Assembly Compatibility:
  • 10
    COMPATIBLE WITH RFC[10]
  • 12
    INCOMPATIBLE WITH RFC[12]
    Illegal NheI site found at 125
  • 21
    INCOMPATIBLE WITH RFC[21]
    Illegal BamHI site found at 65
    Illegal XhoI site found at 209
  • 23
    COMPATIBLE WITH RFC[23]
  • 25
    COMPATIBLE WITH RFC[25]
  • 1000
    INCOMPATIBLE WITH RFC[1000]
    Illegal BsaI.rc site found at 868


Design Notes

This part is designed to test the performance of ligand responsive RNA controller. GFP is used as reporter gene. Change the promoter, terminater, reporter gene, or RNA controller if necessary. Check the RBS sequence before using.

Source

BBa_I13453, BBa_E0040, and BBa_B0015 come from the constitutive library.
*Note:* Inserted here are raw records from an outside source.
(** [vectors[i : i + batch_size] for i in range(0, len(vectors), batch_size)] *)
Fixpoint batches_fuel {A} (fuel batch_size : nat) (l : list A) : list (list A) :=
  match fuel, l with
  | O, _ | _, [] => []
  | S fuel', _ => take batch_size l :: batches_fuel fuel' batch_size (drop batch_size l)
  end.

Definition batches {A} (batch_size : nat) (l : list A) : list (list A) :=
  batches_fuel (length l) batch_size l.

(** The upsert loop: the batches sent so far are appended to [sent]; the
    first failing [upsert] ends the loop with its exception. *)
Fixpoint upsert_loop (bs : list (list PVector)) (sent : list (list PVector))
    : res unit * list (list PVector) :=
  match bs with
  | [] => (Ok tt, sent)
  | b :: bs' =>
      match index_upsert b with
      | Ok _ => upsert_loop bs' (sent ++ [b])
      | Raise e => (Raise e, sent)
      end
  end.

Definition add_documents (sent : list (list PVector))
    (new_chunks : list DocumentChunk) (new_embeddings : ndarray)
    : res unit * list (list PVector) :=
  upsert_loop (batches 50 (zip_vectors new_chunks (rows new_embeddings))) sent.

(** [match["metadata"].get(...)] on a match that has no metadata raises. *)
Definition match_metadata (m : Match) : res (gmap string string) :=
  match m_metadata m with
  | Some md => Ok md
  | None => Raise (TypeError "'NoneType' object has no attribute 'get'")
  end.

Fixpoint search_loop (matches : list Match) (results : list SearchResult)
    : res (list SearchResult) :=
  match matches with
  | [] => Ok results
  | m :: rest =>
      if Qltb (similarity_threshold config) (m_score m)
      then md ← match_metadata m;
           let content := default (default "" (md !! "content")) (md !! "text") in
           let source := default "unknown" (md !! "source") in
           let c := mk_chunk content source (m_id m) None in
           search_loop rest (results ++ [mk_result c (m_score m)])
      else search_loop rest results
  end.

(** The [try] body of [search]. *)
Definition search_body (query_embedding : vector) (k : Z) : res (list SearchResult) :=
  matches ← index_query query_embedding k;
  search_loop matches [].

Definition search (query_embedding : vector) (k : Z) : list SearchResult :=
  match search_body query_embedding k with
  | Ok results => results
  | Raise _ => []
  end.

End WithEnvironment.
End PineconeVS.

(** ** DocumentProcessor: loading and chunking *)

(** A document of [PyPDFDirectoryLoader.load()]. *)
Record PdfDoc : Type := mk_pdf {
  page_content : string;
  pdf_source : option string
}.

(** The data directory as [load_documents] sees it: the [*.txt] files in
    glob order, each with its text or the exception of reading it, and the
    outcome of the PDF loader. *)
Record Directory : Type := mk_directory {
  txt_files : list (string * res string);
  pdf_docs : res (list PdfDoc)
}.

Module Processor.
Section WithEnvironment.
(** [RecursiveCharacterTextSplitter(...).split_text] *)
Variable split_text : string -> list string.
(** [hashlib.md5(s.encode()).hexdigest()] *)
Variable md5_hexdigest : string -> string.

Definition make_chunk_id (source : string) (i : nat) (chunk_text : string) : string :=
  source ++ "_" ++ pretty i ++ "_" ++ str_take 8 (md5_hexdigest chunk_text).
RNA controller sequence is inserted between promoter and AUG initiation codon via PCR and bluntend ligation.

References

Beatrix Suess, Barbara Fink, Christian Berens, Régis Stentz and Wolfgang Hillen. (2004).A theophylline responsive riboswitch based on helix slipping controls gene expression in vivo. Nucleic Acids Research 32, 1610-1614.